The National Science Foundation has awarded a grant of $408,305 to the Toyota Technological Institute at Chicago for support of the project entitled "Algorithm and Web Server for Low-homology Protein Threading", under the direction of Dr. Jinbo Xu.

This award is effective July 1 , 2010 and expires June 30, 2013.

This grant is awarded pursuant to the authority of the National Science Foundation Act of 1950, as amended (42 U.S.C. 1861-75).


David McAllester has won the 2010 AAAI Classic Paper award for the paper “Systematic Nonlinear Planning" with David Rosenblitt, which appeared in the AAAI conference in 1991.

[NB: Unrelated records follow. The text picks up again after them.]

(** The state after a writer took [m] bytes of the front. *)
Lemma drained_by rb m r' :
  wf rb -> isEmpty rb = false -> 0 <= m <= Buffered rb ->
  r' = (if r rb + m <? size rb then r rb + m else r rb + m - size rb) ->
  (m = 0 -> IsFull rb = false) ->
  let rb' := reset_if_drained (set_r rb r') in
  wf rb' /\ contents rb' = subl (contents rb) m (len (contents rb)) /\
  (isEmpty rb' = true <-> m = Buffered rb).
Proof.
  intros Hwf E Hm Hr' Hf rb'. pose proof (Buffered_nonempty rb Hwf E) as Hb.
  destruct (decide (m = 0)) as [->|].
  - assert (r' = r rb) as ->.
    { pose proof (wf_r rb Hwf). pose proof (wf_nonempty rb Hwf E). case_if_in Hr'. }
    assert (rb' = rb) as ->.
    { subst rb'. unfold reset_if_drained. simpl.
      destruct (r rb =? w rb) eqn:E1; [|by destruct rb].
      specialize (Hf eq_refl). unfold IsFull in Hf. by rewrite E1, E in Hf. }
    rewrite subl_full, E. split_and!; done || lia.
  - destruct (advance_or_reset rb m r' Hwf E) as (Hw & _ & Hc); [lia|done|].
    change (if r' =? w rb then Reset (set_r rb r') else set_r rb r') with rb' in *.
    split_and!; [done|done|]. rewrite <- contents_nil, Hc by done. split; intros Hx.
    + apply (f_equal len) in Hx. rewrite len_subl in Hx by (rewrite len_contents by done; lia).
      rewrite len_nil, len_contents in Hx by done. lia.
    + apply subl_nil. rewrite len_contents by done. lia.
Qed.

Definition short_ok (rb : Buffer) (out : Z * option error * Buffer) : Prop :=
  let '(n, err, rb') := out in
  wf rb' /\ 0 <= n <= Buffered rb /\ contents rb' = subl (contents rb) n (len (contents rb)) /\
  (err = None -> n = Buffered rb /\ contents rb' = []).

Lemma short_check_ok rb m err rb' :
  wf rb' -> 0 <= m <= Buffered rb -> contents rb' = subl (contents rb) m (len (contents rb)) ->
  (isEmpty rb' = true <-> m = Buffered rb) -> short_ok rb (short_check m err rb').
Proof.
  intros Hwf Hm Hc He. unfold short_check, short_ok.
  destruct err; [split_and!; done || lia|]. case_if; (split_and!; try done || lia); [].
  intros _. apply negb_false_iff in Heqb. split; [by apply He|]. by apply contents_nil.
Qed.

Lemma short_check_count m err rb : (short_check m err rb).1.1 = m.
Proof. unfold short_check. destruct err; [done|]. by destruct (negb _). Qed.

(** A piece of the memory, as a piece of the contents. *)
Lemma contents_front rb n :
  wf rb -> isEmpty rb = false -> 0 <= n <= (if r rb <? w rb then w rb else size rb) - r rb ->
  subl (buf rb) (r rb) (r rb + n) = subl (contents rb) 0 n.
Proof.
  intros Hwf E Hn. pose proof (wf_len rb Hwf). pose proof (wf_r rb Hwf). pose proof (wf_w rb Hwf).
  pose proof (wf_nonempty rb Hwf E). unfold contents. rewrite E. destruct (r rb <? w rb) eqn:Erw.
  - rewrite subl_subl by lia. f_equal; lia.
  - rewrite subl_app_l by (rewrite ?len_subl; lia). rewrite subl_subl by lia. f_equal; lia.
Qed.

(** The second chunk of a wrapped buffer, after the first was taken whole. *)
Lemma second_chunk rb s :
  writer_ok -> wf rb -> wf (set_r rb 0) -> isEmpty rb = false -> 0 < w rb ->
  contents (set_r rb 0) = subl (contents rb) (size rb - r rb) (len (contents rb)) ->
  Buffered rb = size rb - r rb + w rb ->
  exists out s',
    (chunk ← slice (buf (set_r rb 0)) 0 (size rb - r rb + w rb - (size rb - r rb));
     let '(s, (m, err)) := wr s chunk in
     if size rb - r rb + w rb - (size rb - r rb) <? m then Panic
     else Ok (short_check (size rb - r rb + m) err
                (reset_if_drained (set_r (set_r rb 0) m)), s)) = Ok (out, s') /\
    short_ok rb out /\ size rb - r rb <= out.1.1 /\
    (writer_logs -> log s' = log s ++ subl (contents rb) (size rb - r rb) out.1.1).
Proof.
  intros Hok Hwf Hwf1 E Hw Hc1 HB. pose proof (wf_r rb Hwf). pose proof (wf_len _ Hwf1). pose proof (wf_w _ Hwf1). simpl in *.
  pose proof (len_contents _ Hwf1) as Hl1.
  assert (Buffered (set_r rb 0) = w rb) as HB1
    by (unfold Buffered; cbn [set_r r w size isEmpty]; repeat case_if).
  slice_step. destruct (wr s _) as [s' [m err]] eqn:Ew.
  pose proof (Hok s (subl (buf rb) 0 (size rb - r rb + w rb - (size rb - r rb)))) as Hm.
  rewrite Ew in Hm. simpl in Hm. rewrite len_subl in Hm by lia.
  replace (_ <? m) with false by lia. eexists _, s'. split; [done|]. split; [|split; [rewrite short_check_count; lia|]].
  - destruct (drained_by (set_r rb 0) m m) as (Hwf2 & Hc2 & He2); [done|done|lia| | |].
    { cbn [set_r r w size]. case_if. }
    { unfold IsFull. cbn [set_r r w]. lia. }
    apply short_check_ok; [done|simpl in *; lia| |rewrite He2; simpl in *; lia].
    rewrite Hc2, Hl1, Hc1, HB1, len_contents, HB by done.
    rewrite subl_subl by lia. f_equal; lia.
  - intros Hlog. pose proof (Hlog s (subl (buf rb) 0 (size rb - r rb + w rb - (size rb - r rb)))) as Hs.
    rewrite Ew in Hs. simpl in Hs. rewrite Hs, short_check_count. f_equal.
    assert (subl (buf rb) 0 (size rb - r rb + w rb - (size rb - r rb)) = contents (set_r rb 0)) as ->.
    { unfold contents. cbn [set_r r w size isEmpty buf]. rewrite E. replace (0 <? w rb) with true by lia. f_equal; lia. }
    rewrite Hc1, len_contents, subl_subl by (done || lia). f_equal; lia.
Qed.

Lemma first_chunk_log rb s s' m err k :
  wf rb -> isEmpty rb = false -> 0 <= m <= k -> k <= (if r rb <? w rb then w rb else size rb) - r rb ->
  wr s (subl (buf rb) (r rb) (r rb + k)) = (s', (m, err)) ->
  writer_logs -> log s' = log s ++ subl (contents rb) 0 m.
Proof.
  intros Hwf E Hm Hk Hw Hlog. pose proof (Hlog s (subl (buf rb) (r rb) (r rb + k))) as Hs. rewrite Hw in Hs. simpl in Hs.
  pose proof (wf_len rb Hwf). pose proof (wf_r rb Hwf). pose proof (wf_w rb Hwf). pose proof (wf_nonempty rb Hwf E).
  rewrite Hs, subl_subl, Z.add_0_r by (destruct (r rb <? w rb); lia). by rewrite contents_front by (done || lia).
Qed.

(** The writer takes something of a full ring that starts at position 0. *)
Definition takes_full (rb : Buffer) (s : W) : Prop :=
  IsFull rb = true -> r rb = 0 -> 0 < (wr s (contents rb)).2.1.

(** Draining the buffer into an [io.Writer], which takes something if the buffer is
    full and starts at position 0, hands the writer the oldest bytes, keeps exactly
    the bytes it did not accept, and reports success only when everything was
    taken. *)
Lemma WriteTo_drains rb s :
  writer_ok -> wf rb -> isEmpty rb = false -> takes_full rb s ->
  exists out s', WriteTo wr rb s = Ok (out, s') /\ short_ok rb out /\
    (writer_logs -> log s' = log s ++ subl (contents rb) 0 out.1.1).
Proof.
  intros Hok Hwf E Hfull. pose proof (Buffered_nonempty rb Hwf E) as Hb.
  pose proof (wf_len rb Hwf). pose proof (wf_r rb Hwf). pose proof (wf_w rb Hwf).
  pose proof (wf_nonempty rb Hwf E). unfold WriteTo. rewrite E. case_if.
  - assert (Buffered rb = w rb - r rb) as HB by (unfold Buffered; rewrite E; repeat case_if).
    slice_step. destruct (wr s _) as [s' [m err]] eqn:Ew.
    pose proof (Hok s (subl (buf rb) (r rb) (r rb + (w rb - r rb)))) as Hm. rewrite Ew in Hm.
    simpl in Hm. rewrite len_subl in Hm by lia. replace (w rb - r rb <? m) with false by lia.
    eexists _, s'. split; [done|]. split.
    + destruct (drained_by rb m (r rb + m)) as (? & ? & ?);
        [done|done|lia|case_if|unfold IsFull; lia|]. apply short_check_ok; done || lia.
    + rewrite short_check_count. eapply first_chunk_log; [done|done| | |done]; [lia|case_if].
  - assert (Buffered rb = size rb - r rb + w rb) as HB by (unfold Buffered; rewrite E; repeat case_if).
    case_if.
    + slice_step. destruct (wr s _) as [s' [m err]] eqn:Ew.
      pose proof (Hok s (subl (buf rb) (r rb) (r rb + (size rb - r rb + w rb)))) as Hm.
      rewrite Ew in Hm. simpl in Hm. rewrite len_subl in Hm by lia.
      replace (size rb - r rb + w rb <? m) with false by lia.
      rewrite gorem_advance by lia. rewrite res_bind_Ok. eexists _, s'. split; [done|]. split.
      * destruct (drained_by rb m _ Hwf E ltac:(lia) eq_refl) as (? & ? & ?);
          [|apply short_check_ok; done || lia].
        intros ->. unfold IsFull in *. rewrite E in *. destruct (r rb =? w rb) eqn:E1; [|done].
        assert (contents rb = subl (buf rb) (r rb) (r rb + (size rb - r rb + w rb))) as Hc.
        { unfold contents. rewrite E. replace (r rb <? w rb) with false by lia.
          rewrite (subl_nil _ 0), app_nil_r by lia. f_equal. lia. }
        unfold takes_full in Hfull. rewrite Hc, Ew in Hfull. simpl in Hfull. unfold IsFull in Hfull. rewrite E, E1 in Hfull.
        specialize (Hfull eq_refl ltac:(lia)). lia.
      * rewrite short_check_count. eapply first_chunk_log; [done|done| | |done]; [lia|case_if].
    + slice_step. destruct (wr s _) as [s' [m err]] eqn:Ew.
      pose proof (Hok s (subl (buf rb) (r rb) (len (buf rb)))) as Hm.
      assert (writer_logs -> log s' = log s ++ subl (contents rb) 0 m) as Hlog.
      { replace (len (buf rb)) with (r rb + (size rb - r rb)) in Ew by lia. eapply first_chunk_log; [done|done| | |exact Ew]; [|case_if].
        replace (r rb + (size rb - r rb)) with (len (buf rb)) in Ew by lia. rewrite Ew in Hm. simpl in Hm.
        rewrite len_subl in Hm by lia. lia. }
      rewrite Ew in Hm. simpl in Hm. rewrite len_subl in Hm by lia.
      replace (size rb - r rb <? m) with false by lia.
      rewrite gorem_advance by lia. rewrite res_bind_Ok.
      destruct (contents_advance rb m _ Hwf E ltac:(lia) eq_refl) as (Hwf1 & Hc1).
      destruct err as [e|]; [eexists _, s'; split; [done|]; split; [simpl; split_and!; done || lia|exact Hlog]|].
      case_if; [eexists _, s'; split; [done|]; split; [simpl; split_and!; done || lia|exact Hlog]|].
      assert (m = size rb - r rb) as -> by lia.
      replace (r rb + (size rb - r rb) <? size rb) with false in * by lia.
      replace (r rb + (size rb - r rb) - size rb) with 0 in * by lia.
      destruct (second_chunk rb s' Hok Hwf Hwf1 E) as (out & s'' & Hout & Ho & Hle & Hlog2); [lia|done|lia|].
      eexists _, s''. split; [exact Hout|]. split; [exact Ho|]. intros Hl.
      rewrite (Hlog2 Hl), (Hlog Hl), <- app_assoc. f_equal. apply subl_split; lia.
Qed.
End stream_specs.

The AAAI Classic Paper award honors the author(s) of paper(s) deemed most influential, chosen from a specific conference year. Each year, the time period considered will advance by one year. The 2010 award is being given to the most influential paper(s) from the Ninth National Conference on Artificial Intelligence, held in 1991 in Anaheim, California, and will be presented to Dr. McAllister at the AAAI – 10 conference in Atlanta, Georgia on July 11 - 15.

The papers are judged on the basis of impact, for example:

- Started a new research (sub)area
- Led to important applications
- Answered a long-standing question/issue or clarified what had been murky
- Made a major advance that figures in the history of the subarea
- Has been picked up as important and used by other areas within (or outside of) AI
- Has been very heavily cited

This award will be posted on the AAAI website soon. There was no award given in 2009.


Jinbo Xu was awarded a grant from the National Institute of Health effective May 14, 2010, and the project title is New Computational Methods for Data-driven Protein Structure Prediction. The budget for the first year is $268,555 and the project period is from the start date noted above to April 30, 2015.

The project described was supported by Award Number R01GM089753 from the National Institute Of General Medical Sciences. The content is solely the responsibility of the authors and does not necessarily represent the official views of the National Institute of General Medical Sciences or the National Institutes of Health.


Karen Livescu hosted a regional speech research meeting, the 2nd Illinois Speech Day, on May 10, 2010. About fifty people from Illinois and farther away participated. Among the institutions represented, in addition to TTIC, were the University of Chicago, Northwestern University, University of Illinois at Urbana Champaign, University of Washington, Massachusetts Institute of Technology, and Carnegie Mellon University. The program can be found here.


TTIC congratulates Jian Peng, a TTIC third-year Ph.D. student who was awarded the prestigious Microsoft Research Ph.D. Fellowship this month (February 2010). The Microsoft Research Ph.D. Fellowship is a two-year fellowship program for outstanding Ph.D. students, and supports men and women in their third and fourth years of Ph.D. graduate studies.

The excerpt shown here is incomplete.